# Oh no. Nikki Sixx new signature bass...



## jeleopard (Jan 16, 2013)

Nikki's a personal bass hero of mine; he got me started playing bass, and he just put this up on Facebook. I really dislike it. Doesn't look as suave as his Gibson/Epiphone signatures. Awman....


----------



## Philligan (Jan 16, 2013)

I think that looks as awkward as it possibly could  at least Schecter isn't just doing a Thunderbird ripoff


----------



## Danukenator (Jan 16, 2013)

So, they microwaved a Thunderbird?


----------



## jeleopard (Jan 16, 2013)

Danukenator said:


> So, they microwaved a Thunderbird?



This.


----------



## HeHasTheJazzHands (Jan 16, 2013)

A lot better than the A7X bass sig.


----------



## TemjinStrife (Jan 16, 2013)

I don't know why Nikki didn't just slap an EMJ P/J set on the Ultra IV.


----------



## jeleopard (Jan 16, 2013)

HeHasTheJazzHands said:


> A lot better than the A7X bass sig.



....

Why does it have an EMG 81? Doesn't he know that that's a guitar pickup? >.>


----------



## Zado (Jan 16, 2013)

the ulra would definitely have been better,but whatever.

Now i want a mickmars signature guitar


----------



## HeHasTheJazzHands (Jan 16, 2013)

jeleopard said:


> ....
> 
> Why does it have an EMG 81? Doesn't he know that that's a guitar pickup? >.>



He probably got the idea from Hamer.


----------



## jeleopard (Jan 16, 2013)

Zado said:


> the ulra would definitely have been better,but whatever.
> 
> Now i want a mickmars signature guitar



Also this.


----------



## phugoid (Jan 16, 2013)

Well that's no good.
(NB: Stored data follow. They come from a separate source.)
(* ===== verification/FreeRtosControl.v ===== *)
(** Task control (src/ESP32/components/freertos/tasks.c): delaying, suspending and
    resuming tasks, setting their priority, and asking for their state. *)

From S2P Require Import Prelude FreeRtosList FreeRtosTasks FreeRtosTime.

(** * Operations on the kernel alone *)

(** A null handle is the calling task. *)
Definition prvGetTCBFromHandle (pxHandle : option Z) : K Z :=
  match pxHandle with None => current | Some t => mret t end.

(** ** Delays *)

(** The running task goes from its ready list to a delayed list. *)
Definition delay_current (xTimeToWake : Z) : K unit :=
  t ← current;
  list_remove generic_item t;;
  prvAddCurrentTaskToDelayedList xTimeToWake.

Definition vTaskDelay (xTicksToDelay : Z) : K unit :=
  when (0 <? xTicksToDelay)
    (k ← get;
     assert (uxSchedulerSuspended k (xPortGetCoreID k) =? 0);;
     delay_current (wrap_u 32 (xTickCount k + xTicksToDelay)));;
  portYIELD_WITHIN_API.

(** Whether the wake time is still to come, from the unsigned comparisons of the
    tick count with the previous and the next wake time. *)
Definition should_delay (xConstTickCount pxPreviousWakeTime xTimeToWake : Z) : bool :=
  if xConstTickCount <? pxPreviousWakeTime
  then (xTimeToWake <? pxPreviousWakeTime) && (xConstTickCount <? xTimeToWake)
  else (xTimeToWake <? pxPreviousWakeTime) || (xConstTickCount <? xTimeToWake).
You can only play roots with it, and the timing's always off.


----------



## Nag (Jan 17, 2013)

the real question, why the switch to Schecter ? y u no Gibson ? if the shape's a thunderbird anyway...


----------



## sniperfreak223 (Jan 17, 2013)

Nagash said:


> the real question, why the switch to Schecter ? y u no Gibson ? if the shape's a thunderbird anyway...



'cuz that's the cool thing to do now, all the "cool" bands play Schecter, so you gotta go to Schecter just to stay relevant.


----------



## jeleopard (Jan 17, 2013)

sniperfreak223 said:


> 'cuz that's the cool thing to do now, all the "cool" bands play Schecter, so you gotta go to Schecter just to stay relevant.



I know you're sarcastic, but this comment still made me so sad


----------



## SirMyghin (Jan 17, 2013)

Nagash said:


> the real question, why the switch to Schecter ? y u no Gibson ? if the shape's a thunderbird anyway...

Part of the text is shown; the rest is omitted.